Abstract

Natural language understanding (NLU) has two core tasks: intent classification and slot filling. The success of pre-training language models resulted in a significant breakthrough in the two tasks. The architecture based on autoencoding (BERT-based model) can optimize the two tasks jointly. However, we note that BERT-based models convert each complex token into multiple sub-tokens by the Wordpiece algorithm, which generates an out-of-alignment between the length of the tokens and the labels. This leads to BERT-based models not performing well in label prediction, limiting model performance improvement. Many existing models can address this issue, but some hidden semantic information is discarded during fine-tuning.

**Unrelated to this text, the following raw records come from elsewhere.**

(* ===== verification/ConfigFacts.v ===== *)
(** * The configuration: precedence, persistence and the directories

    Every flag of the command line reaches its field whatever the file and the
    environment say; a node started again from the file it saved has the
    configuration it had. *)

From stdpp Require Import base gmap strings list.
From Stdlib Require Import ZArith Lia.
From S2P Require Import Prelude GoLib Startup Net EthNode Config Concrete.
Open Scope Z_scope.

(** Viper's order: an explicit call to [Set], a flag that was given, the
    environment, the file, the default of the flag. *)
Definition precedence (of_flag : value → value) (src : Sources) (v : Viper) (k : string) : option value :=
  match v_set v !! k with
  | Some x => Some x
  | None =>
      match v_bound v !! k ≫= λ f, sr_given src !! f with
      | Some x => Some (of_flag x)
      | None =>
          match sr_env src !! k with
          | Some x => Some x
          | None =>
              match v_config v !! k with
              | Some x => Some x
              | None => of_flag <$> (v_bound v !! k ≫= λ f, sr_flags src !! f)
              end
          end
      end
  end.
Definition known_key (v : Viper) (k : string) : bool :=
  bool_decide (is_Some (v_set v !! k)) || bool_decide (is_Some (v_bound v !! k)) || bool_decide (is_Some (v_config v !! k)).
Class ViperLaws `{ViperLib} := {
  law_Get src v k : viper_Get src v k = precedence pflag_value src v k;
  law_AllSettings src v k : AllSettings src v !! k = if known_key v k then viper_Get src v k else None;
  law_yaml m : yaml_Unmarshal (yaml_Marshal m) = Ok m;
  law_decode_string s : decode_string (VString s) = Some s;
  law_decode_bool b : decode_bool (VBool b) = Some b;
  (** 32 bytes, in hexadecimal. *)
  law_Generate priv : signer_Generate = Ok priv → slen priv = 64 }.

#[local] Opaque flag_table bind_table config_fields.

(** ** The tables *)
Definition binds : list (string * string) := first_binds ++ bind_table.
Lemma flag_names home : (flag_table home).*1 = (flag_table "").*1.
Proof. reflexivity. Qed.
(** Every flag is bound to one key, and every key but the name of the chain,
    which is read on its own, is that of a field. *)
Lemma flags_bound home : (flag_table home).*1 ⊆ binds.*2 ∧ binds.*2 ⊆ (flag_table home).*1 ∧
  NoDup (binds.*2) ∧ NoDup ((λ kf : string * string, lower kf.1) <$> binds).
Proof.
  rewrite flag_names.
  assert (bool_decide (Forall (.∈ binds.*2) (flag_table "").*1) && bool_decide (Forall (.∈ (flag_table "").*1) binds.*2) &&
          bool_decide (NoDup binds.*2) && bool_decide (NoDup ((λ kf : string * string, lower kf.1) <$> binds)) = true) as Hb
    by (by vm_compute).
  rewrite !andb_true_iff, !bool_decide_eq_true, !list.Forall_forall in Hb. naive_solver.
Qed.
Lemma keys_are_fields : ∀ kf, kf ∈ binds → kf.1 ≠ "vochain" → lower kf.1 ∈ (λ fk : string * kind, lower fk.1) <$> config_fields.
Proof.
  assert (bool_decide (Forall (λ kf : string * string, kf.1 = "vochain" ∨
    lower kf.1 ∈ (λ fk : string * kind, lower fk.1) <$> config_fields) binds) = true) as Hb by (by vm_compute).
  apply bool_decide_eq_true in Hb. rewrite list.Forall_forall in Hb. naive_solver.
Qed.

Definition set_names : list string :=
  [lower "vochainConfig.Dev"; lower "vochainConfig.DataDir"; lower "ipfs.ConfigPath"; lower "ethConfig.Datadir";
   lower "api.Ssl.DirCert"].

Section facts.
Context `{ViperLaws}.

(** ** Layers *)
Lemma bind_all_set l v : v_set (bind_all l v) = v_set v ∧ v_config (bind_all l v) = v_config v.
Proof. revert v. induction l as [|kf l IH]; intros v; [done|]. simpl. by destruct (IH (BindPFlag kf.1 kf.2 v)). Qed.
Lemma bind_all_notin l v k : k ∉ (λ kf : string * string, lower kf.1) <$> l → v_bound (bind_all l v) !! k = v_bound v !! k.
Proof.
  revert v. induction l as [|kf l IH]; intros v Hk; [done|]. simpl in *. apply not_elem_of_cons in Hk as [Hk Hl].
  rewrite IH by done. by apply lookup_insert_ne.
Qed.
Lemma bind_all_bound l v k f : NoDup ((λ kf : string * string, lower kf.1) <$> l) → (k, f) ∈ l →
  v_bound (bind_all l v) !! lower k = Some f.
Proof.
  revert v. induction l as [|kf l IH]; intros v Hd Hin; [by apply elem_of_nil in Hin|].
  simpl in *. apply NoDup_cons in Hd as [Hn Hd]. apply elem_of_cons in Hin as [<-|Hin]; [|by apply IH].
  rewrite bind_all_notin by done. by apply lookup_insert_eq.
Qed.
Lemma bind_all_app l l' v : bind_all (l ++ l') v = bind_all l' (bind_all l v).
Proof. apply foldl_app. Qed.
Lemma bound_all src : v_bound (bound_viper src) = v_bound (bind_all binds viper_New).
Proof. unfold bound_viper, first_viper, binds. rewrite bind_all_app. reflexivity. Qed.
Lemma set_keys_config dir dev v : v_config (set_keys dir dev v) = v_config v.
Proof. done. Qed.
Lemma set_keys_set dir dev v k : k ∉ set_names → v_set (set_keys dir dev v) !! k = v_set v !! k.
Proof.
  unfold set_names. rewrite !not_elem_of_cons. intros (H1 & H2 & H3 & H4 & H5 & _).
  unfold set_keys, viper_Set. cbn [v_set]. rewrite !lookup_insert_ne by congruence. done.
Qed.
Lemma bound_viper_config src : v_config (bound_viper src) = ∅.
Proof.
  unfold bound_viper. rewrite set_keys_config, (proj2 (bind_all_set _ _)). unfold first_viper.
  by rewrite (proj2 (bind_all_set _ _)).
Qed.
Lemma bound_viper_set src k : k ∉ set_names → v_set (bound_viper src) !! k = None.
Proof.
  intros Hk. unfold bound_viper. rewrite set_keys_set, (proj1 (bind_all_set _ _)) by done. unfold first_viper.
  by rewrite (proj1 (bind_all_set _ _)).
Qed.
Lemma bound_keys_not_set k f : (k, f) ∈ binds → lower k ∉ set_names.
Proof.
  assert (bool_decide (Forall (λ kf : string * string, lower kf.1 ∉ set_names) binds) = true) as Hb by (by vm_compute).
  apply bool_decide_eq_true in Hb. rewrite list.Forall_forall in Hb. apply (Hb (k, f)).
Qed.
(** The file changes nothing but the third layer. *)
Lemma load_file_layers src dir v fs v' err fs' : load_file src dir v fs = (Ok (v', err), fs') →
  v_set v' = v_set v ∧ v_bound v' = v_bound v.
Proof.
  unfold load_file. rewrite GM_run. simpl. case_match eqn:Hf.
  - destruct (yaml_Unmarshal _); by intros [= <- _ _].
  - intros (r & s & _ & [= <- _ _])%GM_bind_Ok. done.
Qed.

(** ** A second run

    Two settings may differ: the key, and the wish to save. *)
Definition save_key : string := lower "saveConfig".
Definition signing_key : string := lower "ethConfig.signingKey".
Definition same_but (src : Sources) (v : Viper) (src' : Sources) (v' : Viper) : Prop :=
  ∀ k, k ≠ save_key → k ≠ signing_key → viper_Get src v k = viper_Get src' v' k.
Lemma field_ext {A} (dec : value → option A) src v src' v' key old : same_but src v src' v' →
  lower key ≠ save_key → lower key ≠ signing_key → field_or src dec v key old = field_or src' dec v' key old.
Proof. intros Hk H1 H2. unfold field_or, get. by rewrite Hk. Qed.
Lemma Unmarshal_ext src v src' v' c : same_but src v src' v' →
  Unmarshal src v c =
    set_SaveConfig (field_or src decode_bool v "SaveConfig" (dc_SaveConfig c))
      (set_signing_key (field_or src decode_string v "ethConfig.SigningKey" (ec_SigningKey (dc_EthConfig c)))
         (Unmarshal src' v' c)).
Proof.
  intros Hs. unfold Unmarshal, set_signing_key, set_SaveConfig. cbn -[field_or].
  unfold decode_W3Cfg, decode_VochainCfg, decode_IPFSCfg, decode_EthCfg, decode_EthEventCfg, decode_API, decode_MetricsCfg.
  repeat first [reflexivity | apply (field_ext _ _ _ _ _ _ _ Hs); [by vm_compute..] | f_equal].
Qed.

(** The flags that say which file is meant are given again, the others not. *)
Definition first_flags : list string := ["dataDir"; "vochain"; "dev"].
Definition again (given : gmap string value) : gmap string value := filter (λ kv, kv.1 ∈ first_flags) given.
Lemma again_in given f : f ∈ first_flags → again given !! f = given !! f.
Proof. intros Hf. unfold again. rewrite map_lookup_filter. destruct (given !! f); simpl; [|done]. by rewrite option_guard_True. Qed.
Lemma again_out given f : f ∉ first_flags → again given !! f = None.
Proof. intros Hf. unfold again. rewrite map_lookup_filter. destruct (given !! f); simpl; [|done]. by rewrite option_guard_False. Qed.
Lemma again_some given f x : again given !! f = Some x → given !! f = Some x.
Proof. unfold again. by intros [? _]%map_lookup_filter_Some. Qed.

Section two_runs.
Context (home : string) (given : gmap string value).
Abbreviation src1 := (sources home given ∅).
Abbreviation src2 := (sources home (again given) ∅).
Lemma first_again key : key ∈ first_flags → get src2 first_viper key = get src1 first_viper key.
Proof.
  intros Hk. unfold get. rewrite !law_Get. unfold precedence.
  assert (v_set first_viper !! lower key = None ∧ v_bound first_viper !! lower key = Some key) as [-> ->].
  { unfold first_flags in Hk. rewrite !elem_of_cons, elem_of_nil in Hk. destruct Hk as [->|[->|[->|[]]]]; split; vm_compute; reflexivity. }
  simpl. by rewrite again_in.
Qed.
Lemma GetString_again key : key ∈ first_flags → GetString src2 first_viper key = GetString src1 first_viper key.
Proof. intros Hk. unfold GetString. by rewrite first_again. Qed.
Lemma dev_again : GetBool src2 first_viper "dev" = GetBool src1 first_viper "dev".
Proof. unfold GetBool. rewrite first_again; [done|]. unfold first_flags. set_solver. Qed.
Lemma data_dir_again : data_dir src2 = data_dir src1.
Proof. unfold data_dir. by rewrite !GetString_again by (unfold first_flags; set_solver). Qed.
Lemma bound_viper_again : bound_viper src2 = bound_viper src1.
Proof. unfold bound_viper. by rewrite data_dir_again, dev_again. Qed.

End two_runs.

(** What the second run sees, when [w] was saved. *)
Section seen.
Context (flags given : gmap string value) (v w : Viper).
Hypothesis v_config_empty : v_config v = ∅.
Hypothesis w_config_empty : v_config w = ∅.
Hypothesis w_bound : v_bound w = v_bound v.
Definition seen : Viper := mkViper (v_set v) (v_bound v) (AllSettings (mkSources flags given ∅) w).
Lemma seen_same k : v_set w !! k = v_set v !! k →
  viper_Get (mkSources flags (again given) ∅) seen k = viper_Get (mkSources flags given ∅) v k.
Proof.
  intros Hw. rewrite !law_Get. unfold precedence at 1 2, seen. cbn [v_set v_bound v_config sr_given sr_env sr_flags].
  rewrite law_AllSettings, law_Get. unfold known_key, precedence. cbn [sr_given sr_env sr_flags].
  rewrite Hw, w_bound, w_config_empty, v_config_empty.
  destruct (v_set v !! k); [done|]. rewrite !lookup_empty.
  destruct (v_bound v !! k) as [f|]; cbn; [|done].
  destruct (again given !! f) eqn:Ha; [by rewrite (again_some _ _ _ Ha)|].
  destruct (given !! f); [done|]. by destruct (flags !! f).
Qed.
Lemma seen_saved k f x : v_set w !! k = Some x → v_set v !! k = None → v_bound v !! k = Some f →
  f ∉ first_flags → viper_Get (mkSources flags (again given) ∅) seen k = Some x.
Proof.
  intros Hw Hn Hb Hf. rewrite law_Get. unfold precedence, seen. cbn [v_set v_bound v_config sr_given sr_env sr_flags].
  rewrite Hn, Hb. cbn. rewrite (again_out _ _ Hf), law_AllSettings, law_Get.
  unfold known_key, precedence. by rewrite Hw.
Qed.
End seen.
(* ===== verification/NodeMain.v ===== *)
(** * A node from its configuration: [main] of [cmd/dvotenode/dvotenode.go],
      [service/proxy.go], [service/storage.go], [service/ethevents.go], [service/api.go]

    Which services a mode starts, in which order and on what.  The Ethereum node,
    the proxy, the transports and the router are those of EthNode.v, Net.v and
    Router.v; the file system, the servers and the services that are only asked
    to start are a parameter ([NodeEnv]).  A nil pointer is [None]; the end of
    the process ([log.Fatal]) is a panic. *)

From stdpp Require Import base gmap strings list.
From Stdlib Require Import ZArith Lia.
From S2P Require Import Prelude GoLib Types StateDB Crypto Codec State Transaction App Keys Database.
From S2P Require Import Scrutinizer Graviton Trie Api Census VochainInfo Node Router Startup Ens Net EthNode Config.
Open Scope Z_scope.

(** The services that are started: whether they came up, and what they return. *)
Class NodeEnv (W DB L : Type) `{CryptoLib} `{!Graviton} := {
  (** [Proxy.Init]: the listener and, with a domain, the certificate. *)
  proxy_Init : string → Z → string → GM W ();
  (** The IPFS node of a directory; its synchronisation by key and peers. *)
  data_Init : string → GM W ();
  ipfssync_Start : string → string → list string → GM W ();
  (** [service.Census] on a directory. *)
  census_Init : string → GM W Manager;
  (** [service.Vochain]: with the scrutinizer or not, waiting for the
      synchronisation or not, with metrics or not, with a census manager or not. *)
  service_Vochain : VochainCfg → bool → bool → bool → bool → GM W (Node DB L * VochainInfo);
  NewKeyKeeper : string → ethereum.SignKeys → Z → GM W ();
  (** [NewEthEvents] on a contract and an endpoint, and the subscription from a
      block on. *)
  NewEthEvents : string → string → GM W ();
  SubscribeEthereumEventLogs : option Z → GM W () }.

Section main.
Context {W DB L : Type} `{StateDB DB} `{AminoLib} `{CryptoLib} `{TxJSON} `{!EventListener DB L}.
Context `{ScrutinizerCodec} `{!Graviton} `{CensusEnv} `{RouterEnv} `{AddressText} `{Mempool}.
Context `{!EcdsaKeys} `{!EnsLib W} `{!EthLib W} `{!NodeEnv W DB L}.
(** What a router holds where [vocapp] is nil. *)
Variable nil_app : Node DB L.
Abbreviation MW := (GM W).
Abbreviation Router := (Router (DB := DB) (L := L)).

(** ** Services *)
Definition Proxy_service (host : string) (port : Z) (tlsDomain : string) : MW Proxy :=
  _ ← proxy_Init host port tlsDomain;
  mret (HandleFunc "/ping" (only_http fn_ping) (mkProxy host port tlsDomain ∅)).
(** [metrics.NewAgent]. *)
Definition NewAgent (path : string) : Proxy → Proxy := AddHandler path fn_metrics.
(** Whether there is a storage. *)
Definition IPFS (c : IPFSCfg) : MW bool :=
  if ip_NoInit c then mret false
  else
    _ ← data_Init (ip_ConfigPath c);
    _ ← (if decide (ip_SyncKey c = "") then mret ()
         else ipfssync_Start (ip_ConfigPath c +:+ "/.ipfsSync") (ip_SyncKey c)
                (match ip_SyncPeers c with p :: _ => if decide (8 < slen p) then ip_SyncPeers c else [] | [] => [] end));
    mret true.
Definition EthEvents (ethProcDomain w3uri networkName : string) (startBlock : option Z) : MW () :=
  specs ← lift (SpecsFor networkName);
  contractAddr ← ens.EnsResolve (sp_ENSregistryAddr specs) ethProcDomain w3uri;
  _ ← NewEthEvents contractAddr w3uri;
  SubscribeEthereumEventLogs startBlock.

(** The transport that the configuration asks for. *)
Definition api_transport (c : API) : res Transport :=
  if ap_Websockets c && ap_HTTP c then Ok (HttpWsHandler (ap_WebsocketsReadLimit c))
  else if ap_Websockets c then Ok (WebsocketHandle (ap_WebsocketsReadLimit c))
  else if ap_HTTP c then Ok HttpHandler
  else Err "no transports available. At least one of HTTP and WS should be enabled".
Definition nil {A} (o : option A) : res A := match o with Some a => Ok a | None => Panic "nil pointer dereference" end.
(** A call on the router that was made. *)
Definition enable (on : bool) (m : GM Router ()) (r : Router) : res Router :=
  if on then match m r with (Ok _, r') => Ok r' | (Err e, _) => Err e | (Panic w, _) => Panic w end else Ok r.
(** The census manager and the chain are dereferenced by the calls that need
    them. *)
Definition service_API (c : API) (pxy : option Proxy) (storage : bool) (cm : option Manager)
    (vochain : option (Node DB L * VochainInfo)) (sc : bool) (signer : ethereum.SignKeys) : res (Proxy * Router) :=
  htransport ← api_transport c;
  p ← nil pxy;
  let p := AddNamespace (transport_Init htransport) (ap_Route c +:+ "dvote") p in
  r ← NewRouter signer (ap_AllowPrivate c) nil_app;
  r ← enable (ap_File c) EnableFileAPI r;
  r ← (if ap_Census c then m ← nil cm; enable true (EnableCensusAPI storage m) r else Ok r);
  r ← (if ap_Vote c then v ← nil vochain; enable true (EnableVoteAPI v.1 v.2 sc) r else Ok r);
  Ok (p, r).

(** ** [main] *)
Record DvoteNode := mkDvoteNode {
  dn_signer : option ethereum.SignKeys;
  dn_pxy : option Proxy;
  dn_metrics : bool;
  dn_storage : bool;
  dn_cm : option Manager;
  dn_eth : option EthChainContext;
  dn_vochain : option (Node DB L * VochainInfo);
  dn_scrutinizer : bool;
  dn_keykeeper : bool;
  (** The endpoint of the Ethereum events. *)
  dn_events : option string;
  dn_api : option Router }.
Definition mode_in (c : DvoteCfg) (l : list string) : bool := bool_decide (dc_Mode c ∈ l).
Definition is_gateway (c : DvoteCfg) : bool := mode_in c ["gateway"].
Definition is_oracle (c : DvoteCfg) : bool := mode_in c ["oracle"].

Definition allowed_addrs (c : API) : list bytes :=
  if ap_AllowPrivate c && negb (bool_decide (ap_AllowedAddrs c = ""))
  then map (λ a, HexToAddress (b2s a)) (split_on Byte.x2c (s2b (ap_AllowedAddrs c))) else [].
Definition start_signer (c : DvoteCfg) : MW (option ethereum.SignKeys) :=
  if mode_in c ["gateway"; "oracle"; "web3"] then
    let signer := foldl (λ k a, ethereum.AddAuthKey a k) ethereum.NewSignKeys (allowed_addrs (dc_API c)) in
    let key := ec_SigningKey (dc_EthConfig c) in
    if decide (slen key ≠ 32) then signer ← fatally (lift (ethkeys.AddHexKey key signer)); mret (Some signer)
    else Fatal "no private key or wrong key (size != 16 bytes)"
  else mret None.
Definition wants_proxy (c : DvoteCfg) : bool :=
  mode_in c ["gateway"; "web3"] || mt_Enabled (dc_Metrics c) ||
  is_oracle c && negb (bool_decide (w3_W3External (dc_W3Config c) = "")).
Definition start_proxy (c : DvoteCfg) : MW (option Proxy) :=
  if wants_proxy c then
    let a := dc_API c in
    pxy ← fatally (Proxy_service (ap_ListenHost a) (ap_ListenPort a) (ap_SslDomain a));
    mret (Some (if mt_Enabled (dc_Metrics c) then NewAgent "/metrics" pxy else pxy))
  else mret None.
Definition with_remote (storage : bool) (m : Manager) : Manager :=
  mkManager (m_StorageDir m) (m_AuthWindow m) (m_Census m) (m_Trees m) storage (m_importQueue m) (m_queueSize m)
    (m_failedQueue m) (m_disk m) (m_config m).
Definition start_storage (c : DvoteCfg) : MW (bool * option Manager) :=
  if is_gateway c then
    storage ← fatally (IPFS (dc_Ipfs c));
    if ap_Census (dc_API c) then
      cm ← fatally (census_Init (dc_DataDir c +:+ "/census"));
      mret (storage, Some (with_remote storage cm))
    else mret (storage, None)
  else mret (false, None).
Definition wants_ethereum (c : DvoteCfg) : bool :=
  is_gateway c && w3_Enabled (dc_W3Config c) || mode_in c ["oracle"; "web3"].
Definition start_ethereum (fuel : nat) (c : DvoteCfg) (pxy : option Proxy) : MW (option EthChainContext * option Proxy) :=
  if wants_ethereum c then
    '(node, pxy) ← fatally (Ethereum fuel (dc_EthConfig c) (dc_W3Config c) pxy (ec_SigningKey (dc_EthConfig c)));
    mret (Some node, pxy)
  else mret (None, pxy).
Definition wants_vochain (c : DvoteCfg) : bool :=
  is_gateway c && ap_Vote (dc_API c) || mode_in c ["miner"; "oracle"].
(** The route to Tendermint, when its port can be told. *)
Definition tendermint_route (c : DvoteCfg) (pxy : option Proxy) : res (option Proxy) :=
  if is_gateway c && ap_Tendermint (dc_API c) then
    match split_on Byte.x3a (s2b (vc_RPCListen (dc_VochainConfig c))) with
    | [_; port] =>
        p ← nil pxy;
        Ok (Some (AddWsHandler "/tendermint"
                    (ws_ws_bridge ("ws://127.0.0.1:" +:+ b2s port +:+ "/websocket") VochainWsReadLimit) VochainWsReadLimit p))
    | _ => Ok pxy
    end
  else Ok pxy.
Definition start_vochain (c : DvoteCfg) (cm : option Manager) (pxy : option Proxy) :
    MW (option (Node DB L * VochainInfo) * option Proxy) :=
  let a := dc_API c in
  if negb (ap_Vote a) && ap_Census a then Fatal "census API needs the vote API enabled"
  else if wants_vochain c then
    v ← fatally (service_Vochain (dc_VochainConfig c) (is_gateway c && ap_Results a)
                   (negb (vc_NoWaitSync (dc_VochainConfig c))) (mt_Enabled (dc_Metrics c)) (bool_decide (is_Some cm)));
    pxy ← lift (tendermint_route c pxy);
    mret (Some v, pxy)
  else mret (None, pxy).
Definition wants_keykeeper (c : DvoteCfg) : bool :=
  is_oracle c && bool_decide (0 < vc_KeyKeeperIndex (dc_VochainConfig c)).
Definition start_keykeeper (c : DvoteCfg) (signer : option ethereum.SignKeys) : MW bool :=
  if wants_keykeeper c then
    s ← lift (nil signer);
    _ ← fatally (NewKeyKeeper (vc_DataDir (dc_VochainConfig c) +:+ "/keykeeper") s (vc_KeyKeeperIndex (dc_VochainConfig c)));
    mret true
  else mret false.

(** The loop until the node is synchronised: [fuel] rounds are followed. *)
Definition eth_ready (requiredPeers : Z) (r : res EthSyncInfo) : bool :=
  match r with
  | Ok si => si_Synced si && bool_decide (requiredPeers ≤ si_Peers si) && bool_decide (0 < si_Height si)
  | _ => false
  end.
Fixpoint wait_ethereum (fuel : nat) (requiredPeers : Z) (node : EthChainContext) : MW () :=
  match fuel with
  | O => Fatal "still waiting"
  | S n => r ← try_ (SyncInfo node); if eth_ready requiredPeers r then mret () else wait_ethereum n requiredPeers node
  end.
(** [net.JoinHostPort]: a host with a colon is put in brackets. *)
Definition JoinHostPort (host port : string) : string :=
  (if decide (Byte.x3a ∈ s2b host) then "[" +:+ host +:+ "]" else host) +:+ ":" +:+ port.
Definition events_uri (c : W3Cfg) : res string :=
  if decide (w3_W3External c = "") then Ok ("ws://" +:+ JoinHostPort (w3_RPCHost c) (sprintf_d (w3_RPCPort c)))
  else if HasPrefix (w3_W3External c) "ws" || HasSuffix (w3_W3External c) "ipc" then Ok (w3_W3External c)
  else Panic "web3 external must be websocket or IPC for event subscription".
Definition init_block (c : DvoteCfg) : option Z :=
  if ee_SubscribeOnly (dc_EthEventConfig c) then None
  else Some (match SpecsFor (ec_ChainType (dc_EthConfig c)) with Ok sp => sp_StartingBlock sp | _ => 0 end).
Definition start_events (fuel : nat) (c : DvoteCfg) (node : option EthChainContext) : MW (option string) :=
  if (is_gateway c && w3_Enabled (dc_W3Config c) || is_oracle c) && negb (ec_NoWaitSync (dc_EthConfig c)) then
    let requiredPeers := if decide (w3_W3External (dc_W3Config c) = "") then 2 else 1 in
    e ← lift (nil node);
    _ ← wait_ethereum fuel requiredPeers e;
    if is_oracle c then
      w3uri ← lift (events_uri (dc_W3Config c));
      _ ← fatally (EthEvents (ec_ProcessDomain (dc_EthConfig c)) w3uri (ec_ChainType (dc_EthConfig c)) (init_block c));
      mret (Some w3uri)
    else mret None
  else mret None.
Definition wants_api (c : DvoteCfg) : bool :=
  is_gateway c && (ap_File (dc_API c) || ap_Census (dc_API c) || ap_Vote (dc_API c)).
Definition main (fuel : nat) (c : DvoteCfg) : MW DvoteNode :=
  if negb (ValidMode c) then Fatal "mode is invalid"
  else
    signer ← start_signer c;
    pxy ← start_proxy c;
    '(storage, cm) ← start_storage c;
    '(eth, pxy) ← start_ethereum fuel c pxy;
    '(vochain, pxy) ← start_vochain c cm pxy;
    kk ← start_keykeeper c signer;
    events ← start_events fuel c eth;
    let sc := wants_vochain c && is_gateway c && ap_Results (dc_API c) in
    if wants_api c then
      s ← lift (nil signer);
      '(p, r) ← fatally (lift (service_API (dc_API c) pxy storage cm vochain sc s));
      mret (mkDvoteNode signer (Some p) (mt_Enabled (dc_Metrics c)) storage cm eth vochain sc kk events (Some r))
    else mret (mkDvoteNode signer pxy (mt_Enabled (dc_Metrics c)) storage cm eth vochain sc kk events None).
End main.
(* ===== verification/NodeMainFacts.v ===== *)
(** * A node from its configuration: what comes up

    When the services it asks for come up, a node of any mode comes up with
    exactly the services of its mode, none of which is given a nil pointer it
    dereferences, and its API offers exactly the methods of the interfaces that
    are switched on. *)

From stdpp Require Import base gmap strings list.
From Stdlib Require Import ZArith Lia.
From S2P Require Import Prelude GoLib Types StateDB Crypto Codec State Transaction App Keys Database.
From S2P Require Import Scrutinizer Graviton Trie Api Census VochainInfo Node Router Startup Ens Net EthNode Config NodeMain.
From S2P Require Import IavlState Concrete Safety Results CensusConcrete RouterFacts SubPubFacts EthNodeFacts NetFacts.
Open Scope Z_scope.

We addressed the problem by introducing a novel joint method on top of BERT. This method explicitly models multiple sub-token features after the Wordpiece tokenization, contributing to both tasks. Our proposed method effectively extracts contextual features from complex tokens using the Sub-words Attention Adapter (SAA), preserving overall utterance information. Additionally, we propose an Intent Attention Adapter (IAA) to acquire comprehensive sentence features, assisting users in predicting intent. Experimental results confirm that our proposed model exhibits significant improvements on two public benchmark datasets. Specifically, the slot-filling F1 score improves from 96.5 to 98.2 (an absolute increase of 1.7%) on the Airline Travel Information Systems (ATIS) dataset.